----- Records shown -----
(** The blocks [G] have been freed, nothing but the free map has changed, and
    the inode is [ip']. *)
Definition freed (hs' : list (Z * Z)) (l0 : lstate) (L0 : log) (G : list Z) (ip' : inode) (s' : fstate) : Prop :=
  exists l L' v', s' = FState l (<[i := ip']> (inodes s0)) sb /\ txn me dev sb l L' v' d hs' /\
    1 <= outstanding L' /\ homes L' ⊆ H /\ homes L0 ⊆ homes L' /\ keeps hs' l0 l /\
    (forall b, 0 <= b < sb_size sb -> marked dev sb v' b = negb (bool_decide (b ∈ G)) && marked dev sb v b) /\
    (forall key, fst key <> dev \/ ~ is_bitmap s0 (snd key) -> v' key = v key).

Lemma bfree_run hs' l0 L0 G ip' s' b (Q : unit -> fstate -> Prop) :
  freed hs' l0 L0 G ip' s' -> (forall b, 0 <= b < sb_size sb -> (dev, BBLOCK b sb) ∉ hs') ->
  Z.of_nat (length H) + Z.of_nat (length hs') + 3 <= Z.of_nat NBUF ->
  0 <= b < sb_size sb -> marked dev sb v b = true -> b ∉ G ->
  (forall s'', freed hs' l0 L0 (G ++ [b]) ip' s'' -> Q tt s'') -> fwp (bfree me dev b) s' Q.
Proof.
  intros (l & L & v1 & -> & T & Ho & Hh & Hh0 & K & Hm & Hv) Hb' Hsp Hb Hmb HG HQ. destruct (Hbm b Hb) as [_ HbH].
  pose proof (BBLOCK_range sb Hsb b Hb) as Hbr. pose proof (so_size sb Hsb) as Hsz. pose proof (datastart_pos sb Hsb) as Hds.
  pose proof (sb_small sb Hsb) as Hsm. pose proof (so_bmap sb Hsb) as Hbo. pose proof (tx_ok _ _ _ _ _ _ _ _ T) as Hok.
  destruct (H_add me dev s0 d hs i Hsb Hlen H Hlog Hbuf l L v1 hs' _ T Hh HbH ltac:(fold sb; lia)) as (Hh1 & Ho1 & _ & _).
  pose proof (H_txn_room me dev s0 d hs i Hlen H Hlog l L v1 hs' 2 T Ho Hh ltac:(lia)) as R.
  eapply (bfree_spec me dev (FState l (<[i := ip']> (inodes s0)) sb) L v1 d hs' 1 2); try done; try lia.
  { rewrite Hm, Hmb by done. by rewrite bool_decide_eq_false_2. }
  intros l' T' K'. apply HQ. exists l', (log_add (BBLOCK b sb) L), (freed_view dev sb b v1).
  split; [done|]. split; [exact T'|]. split; [by rewrite Ho1|]. split; [done|]. split; [|split; [|split]].
  - intros y Hy. assert (home dev (log_add (BBLOCK b sb) L) (dev, y)) as [_ Hy'].
    { apply log_add_home; [done| |left; by split; [|apply Hh0]].
      pose proof (homes_bound L H Hok Hh). unfold NBUF in Hbuf. unfold LOGSIZE. lia. }
    done.
  - by eapply keeps_trans.
  - intros y Hy. rewrite freed_marked, Hm by (try done; by eapply txn_blk_ok).
    destruct (Z.eqb_spec b y) as [<-|Hne].
    + rewrite (bool_decide_eq_true_2 (b ∈ G ++ [b])) by set_solver. done.
    + rewrite (bool_decide_ext (y ∈ G ++ [b]) (y ∈ G)) by set_solver. by destruct (bool_decide _).
  - intros key Hkey. unfold freed_view. rewrite fn_lookup_insert_ne; [by apply Hv|]. intros <-. cbn [fst snd] in Hkey.
    unfold is_bitmap in Hkey. fold sb in Hkey. destruct Hkey; [done|]. lia.
Qed.

(** *** The loops *)

Section File.
Context (s : fstate) (L : log) (ip : inode) (k : nat) (W : wfile me dev s0 d hs i H s L v ip k).

(** The first [n] data blocks. *)
Definition data (n : nat) : list Z := baddr v ip <$> seq 0 (Nat.min n k).

Lemma data_skip n : (k <= n)%nat -> data (S n) = data n.
Proof. intros Hn. unfold data. by replace (Nat.min (S n) k) with (Nat.min n k) by lia. Qed.

Lemma data_S n : (n < k)%nat -> data (S n) = data n ++ [baddr v ip n] /\ baddr v ip n ∉ data n.
Proof.
  intros Hn. unfold data. replace (Nat.min (S n) k) with (S n) by lia. replace (Nat.min n k) with n by lia. split.
  - by rewrite seq_S, fmap_app.
  - intros Hin. apply list_elem_of_fmap in Hin as (j & E & Hj). apply elem_of_seq in Hj.
    apply (baddr_inj v ip k) in E; [lia|apply W|done|lia].
Qed.

Lemma block_used b : b ∈ blocks v (ip, k) -> datastart sb <= b < sb_size sb /\ marked dev sb v b = true /\ b <> 0 /\ ~ is_bitmap s0 b.
Proof.
  intros Hb. destruct (w_data _ _ _ _ _ _ _ _ _ _ _ _ W b Hb) as (Hr & Hm & _). pose proof (datastart_pos sb Hsb).
  split; [done|]. split; [done|]. split; [fold sb in Hr; lia|]. unfold is_bitmap. fold sb in Hr |- *. lia.
Qed.
Lemma data_used n : (n < k)%nat -> datastart sb <= baddr v ip n < sb_size sb /\ marked dev sb v (baddr v ip n) = true /\
  baddr v ip n <> 0 /\ ~ is_bitmap s0 (baddr v ip n).
Proof. intros Hn. apply block_used, (blocks_data v (ip, k) n Hn). Qed.

Lemma trunc_direct (Q : unit -> fstate -> Prop) :
  (forall s', freed hs (flog s) L (data NDIRECT) (cleared NDIRECT ip) s' -> Q tt s') ->
  fwp (for_all (seq 0 NDIRECT) (fun n =>
    ip <- ideref i ;;
    if ctrue (nth n (i_addrs ip) 0) then
      bfree me (i_dev ip) (nth n (i_addrs ip) 0) ;;;
      iassign i (set_addr n 0)
    else ret tt)) s Q.
Proof.
  intros HQ. pose proof W as [(l & Es & T) Ho Hh [Hi Hdev _ Hdir _ _] _ _ _ _]. cbn [fst snd] in *. pose proof (datastart_pos sb Hsb) as Hds.
  eapply fwp_mono; [apply (fwp_for_all _ (fun done s' => freed hs (flog s) L (data (length done)) (cleared (length done) ip) s'))|].
  - exists l, L, v. cbn [length]. rewrite cleared_O. rewrite Es. split; [done|]. split; [done|]. split; [done|]. split; [done|]. split; [done|].
    split; [apply keeps_refl|]. split; [|done]. intros b _. by rewrite bool_decide_eq_false_2 by (apply not_elem_of_nil).
  - intros pre n rest s' Hseq F. assert (n = length pre /\ (n < NDIRECT)%nat) as [-> Hn].
    { by eapply seq_middle. }
    rewrite length_app. cbn [length]. rewrite Nat.add_1_r. set (n := length pre) in *. 
    pose proof (io_len _ Hi) as Hla. pose proof F as (l1 & L1 & v1 & Es1 & _).
    fstep. eapply f_ideref; [rewrite Es1; by apply list_lookup_insert_eq|]. rewrite cleared_nth by done.
    cbn [i_dev cleared with_addrs]. rewrite Hdev. destruct (decide (n < k)%nat) as [Hk|Hk].
    + destruct (data_used n Hk) as (Hr & Hm & Hz & _). destruct (data_S n Hk) as [Ed Hnin]. rewrite Ed.
      rewrite <- (baddr_direct v) by done. unfold ctrue. rewrite (proj2 (Z.eqb_neq _ 0)) by done. cbn [negb]. fstep.
      eapply (bfree_run hs (flog s) L (data n)); [exact F|by intros b Hb; apply Hbm|lia|lia|done|done|].
      intros s2 (l2 & L2 & v2 & -> & Rest). eapply f_iassign; [by apply list_lookup_insert_eq|].
      cbn [inodes set_inodes]. rewrite list_insert_insert_eq, cleared_S by lia. by exists l2, L2, v2.
    + rewrite Hdir by lia. unfold ctrue. cbn [Z.eqb negb]. fstep. rewrite data_skip, cleared_skip; [done|lia|apply Hdir; lia|lia].
  - intros [] s' F. apply HQ. by rewrite length_seq in F.
Qed.

(** The slots of the indirect block, which [bp] holds. *)
Lemma trunc_slots s' bp l0 L0 (Q : unit -> fstate -> Prop) :
  let ind := iaddr ip in
  let hs' := (dev, ind) :: hs in
  (NDIRECT < k)%nat -> is_buf (lbio l0) bp (dev, ind) -> freed hs' l0 L0 (data NDIRECT) (cleared NDIRECT ip) s' ->
  (forall s'', freed hs' l0 L0 (data k) (cleared NDIRECT ip) s'' -> Q tt s'') ->
  fwp (for_all (seq 0 NINDIRECT) (fun j =>
       d <- bdata bp ;;
       if ctrue (word j d) then bfree me dev (word j d) else ret tt)) s' Q.
Proof.
  intros ind hs' Hk Hb F0 HQ. pose proof W as [_ _ _ [_ Hdev Hmax _ _ Hsl] _ Hdata _ _]. cbn [fst snd] in *.
  pose proof (datastart_pos sb Hsb) as Hds. destruct (block_used ind (blocks_ind v (ip, k) Hk)) as (Hri & _ & _ & Hnb).
  eapply fwp_mono; [apply (fwp_for_all _ (fun done s' => freed hs' l0 L0 (data (NDIRECT + length done)) (cleared NDIRECT ip) s'))|].
  - cbn [length]. by rewrite Nat.add_0_r.
  - intros pre j rest s1 Hseq F. apply seq_middle in Hseq as [-> Hj]. rewrite length_app. cbn [length].
    rewrite Nat.add_1_r, Nat.add_succ_r. set (j := length pre) in *.
    pose proof F as (l1 & L1 & v1 & Es1 & T1 & _ & _ & _ & K1 & _ & Hv1). 
    fstep. eapply (f_bdata me dev s1 L1 v1 d hs'); [rewrite Es1; exact T1|rewrite Es1; by apply K1; [left|]|].
    rewrite (Hv1 (dev, ind)) by (by right). destruct (decide (NDIRECT + j < k)%nat) as [Hjk|Hjk].
    + destruct (data_used _ Hjk) as (Hr & Hm & Hz & _). destruct (data_S _ Hjk) as [Ed Hnin]. rewrite Ed.
      assert (word j (v (dev, ind)) = baddr v ip (NDIRECT + j)) as ->.
      { rewrite (baddr_indirect (dev:=dev)) by (done || lia). by replace (NDIRECT + j - NDIRECT)%nat with j by lia. }
      unfold ctrue. rewrite (proj2 (Z.eqb_neq _ 0)) by done. cbn [negb].
      eapply (bfree_run hs' l0 L0 (data (NDIRECT + j))); [exact F| |unfold hs'; cbn [length]; lia|lia|done|done|done].
      intros b Hbb. pose proof (BBLOCK_range sb Hsb b Hbb). apply not_elem_of_cons. split; [intros [=]; lia|by apply Hbm].
    + rewrite Hsl by lia. unfold ctrue. cbn [Z.eqb negb]. fstep. by rewrite data_skip by lia.
  - intros [] s1 F. apply HQ. rewrite length_seq in F. unfold data in *. by replace (Nat.min k k) with (Nat.min (NDIRECT + NINDIRECT) k) by lia.
Qed.

Lemma trunc_indirect s' l0 L0 (Q : unit -> fstate -> Prop) :
  (NDIRECT < k)%nat -> freed hs l0 L0 (data NDIRECT) (cleared NDIRECT ip) s' ->
  (forall s'' l0 L0, freed hs l0 L0 (blocks v (ip, k)) (cleared (S NDIRECT) ip) s'' -> Q tt s'') ->
  fwp (bp <- bread_ me dev (iaddr ip) ;;
       for_all (seq 0 NINDIRECT) (fun j =>
         d <- bdata bp ;;
         if ctrue (word j d) then bfree me dev (word j d) else ret tt) ;;;
       brelse_ me bp ;;;
       bfree me dev (iaddr ip) ;;;
       iassign i (set_addr NDIRECT 0)) s' Q.
Proof.
  intros Hk (l1 & L1 & v1 & -> & T1 & Ho1 & Hh1 & _ & K1 & Hm1 & Hv1) HQ. set (ind := iaddr ip).
  pose proof (datastart_pos sb Hsb) as Hds. destruct (block_used ind (blocks_ind v (ip, k) Hk)) as (Hri & Hmi & Hzi & Hnb).
  destruct (w_data _ _ _ _ _ _ _ _ _ _ _ _ W ind (blocks_ind v (ip, k) Hk)) as (_ & _ & Hhi).
  assert (~ in_log dev L1 (dev, ind)) as Hnl by (eapply not_in_log; [exact Hsb|exact T1|lia]).
  pose proof (txn_unlocked _ _ _ _ _ _ _ _ _ T1 Hnl Hhi) as Hcl.
  assert (ind ∉ data k /\ blocks v (ip, k) = data k ++ [ind]) as [Hnd Hbl].
  { pose proof (w_nodup _ _ _ _ _ _ _ _ _ _ _ _ W) as Hn. unfold blocks in *. cbn [fst snd] in *.
    rewrite (proj2 (Nat.ltb_lt _ _) Hk) in *. unfold data. rewrite Nat.min_id. split; [|done].
    apply list.NoDup_app in Hn as (_ & Hn & _). intros Hin. apply (Hn _ Hin). by left. }
  fstep. eapply (f_bread' me dev (FState l1 _ sb) L1 v1 d hs ind _ 1 3); [exact T1|by eapply (H_txn_room me dev s0 d hs i Hlen H Hlog); [exact T1|done|done|lia]|lia|lia|done|done|].
  intros bp l2 T2 Hb2 _. fstep. eapply (trunc_slots _ bp l2 L1); [done|exact Hb2| |].
  { exists l2, L1, v1. split; [done|]. split; [exact T2|]. split; [done|]. split; [done|]. split; [done|]. split; [apply keeps_refl|]. done. }
  intros s3 (l3 & L3 & v3 & -> & T3 & Ho3 & Hh3 & Hh13 & K3 & Hm3 & Hv3). fstep.
  eapply (f_brelse me dev (FState l3 _ sb) L3 v3 d (dev, ind) hs bp); [exact T3|by apply K3; [left|]| |].
  { destruct Hcl as [[_ Hin]|E]; [left; split; [done|by apply Hh13]|right]. rewrite Hv3, <- Hv1 by (by right). done. }
  intros l4 T4 _. fstep. eapply (bfree_run hs l4 L3 (data k) (cleared NDIRECT ip)); [|by intros b Hb; apply Hbm|lia|lia|done|done|].
  { exists l4, L3, v3. split; [done|]. split; [exact T4|]. split; [done|]. split; [done|]. split; [done|]. split; [apply keeps_refl|]. done. }
  intros s5 (l5 & L5 & v5 & -> & Rest). eapply f_iassign; [by apply list_lookup_insert_eq|].
  cbn [inodes set_inodes]. rewrite list_insert_insert_eq, cleared_S.
  - eapply (HQ _ l4 L3). rewrite Hbl. by exists l5, L5, v5.
  - pose proof (io_len _ (fo_inode _ _ (w_file _ _ _ _ _ _ _ _ _ _ _ _ W))) as Hl. cbn [fst] in Hl. lia.
Qed.

(** With all blocks freed the file is empty. *)
Lemma freed_wfile s' l0 L0 :
  freed hs l0 L0 (blocks v (ip, k)) (cleared (S NDIRECT) ip) s' ->
  exists L' v', wfile me dev s0 d hs i H s' L' v' (cleared (S NDIRECT) ip) 0 /\
    (forall b, 0 <= b < sb_size sb -> marked dev sb v' b = negb (bool_decide (b ∈ blocks v (ip, k))) && marked dev sb v b) /\
    (forall key, fst key <> dev \/ ~ is_bitmap s0 (snd key) -> v' key = v key).
Proof.
  intros (l & L' & v' & Es & T & Ho & Hh & _ & _ & Hm & Hv). exists L', v'. split; [|done].
  pose proof W as [_ _ _ [Hi Hdev _ _ _ _] _ Hdata Hmeta Hfr]. cbn [fst snd] in *. pose proof (datastart_pos sb Hsb) as Hds.
  assert (forall j, nth j (i_addrs (cleared (S NDIRECT) ip)) 0 = 0) as Hz.
  { intros j. cbn [cleared with_addrs i_addrs]. rewrite drop_ge, app_nil_r by (rewrite (io_len _ Hi); lia). apply nth_replicate_zero. }
  constructor; try done.
  - by exists l.
  - constructor; cbn [fst snd]; try done; [by apply cleared_ok|lia|lia].
  - apply base.NoDup_nil_2.
  - intros b Hb. by apply elem_of_nil in Hb.
  - intros b Hb. rewrite Hm by (fold sb in Hb; lia). rewrite Hmeta, bool_decide_eq_false_2; [done| |done].
    intros Hin. destruct (Hdata b Hin) as [Hr _]. fold sb in Hb, Hr. lia.
  - intros b Hb. apply free_elem in Hb as [Hr Hmb]. rewrite Hm in Hmb by done. case_bool_decide as Hin.
    + by apply Hdata.
    + apply Hfr, free_elem. by split.
Qed.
-----
_Exercise description_:
Look above for the line holding "rewrite list_insert_insert_eq, cleared_S." and the line holding "intros (l & L'". Retype both, and every line between them, word for word and nothing else.

_Result below_:
  cbn [inodes set_inodes]. rewrite list_insert_insert_eq, cleared_S.
  - eapply (HQ _ l4 L3). rewrite Hbl. by exists l5, L5, v5.
  - pose proof (io_len _ (fo_inode _ _ (w_file _ _ _ _ _ _ _ _ _ _ _ _ W))) as Hl. cbn [fst] in Hl. lia.
Qed.

(** With all blocks freed the file is empty. *)
Lemma freed_wfile s' l0 L0 :
  freed hs l0 L0 (blocks v (ip, k)) (cleared (S NDIRECT) ip) s' ->
  exists L' v', wfile me dev s0 d hs i H s' L' v' (cleared (S NDIRECT) ip) 0 /\
    (forall b, 0 <= b < sb_size sb -> marked dev sb v' b = negb (bool_decide (b ∈ blocks v (ip, k))) && marked dev sb v b) /\
    (forall key, fst key <> dev \/ ~ is_bitmap s0 (snd key) -> v' key = v key).
Proof.
  intros (l & L' & v' & Es & T & Ho & Hh & _ & _ & Hm & Hv). exists L', v'. split; [|done].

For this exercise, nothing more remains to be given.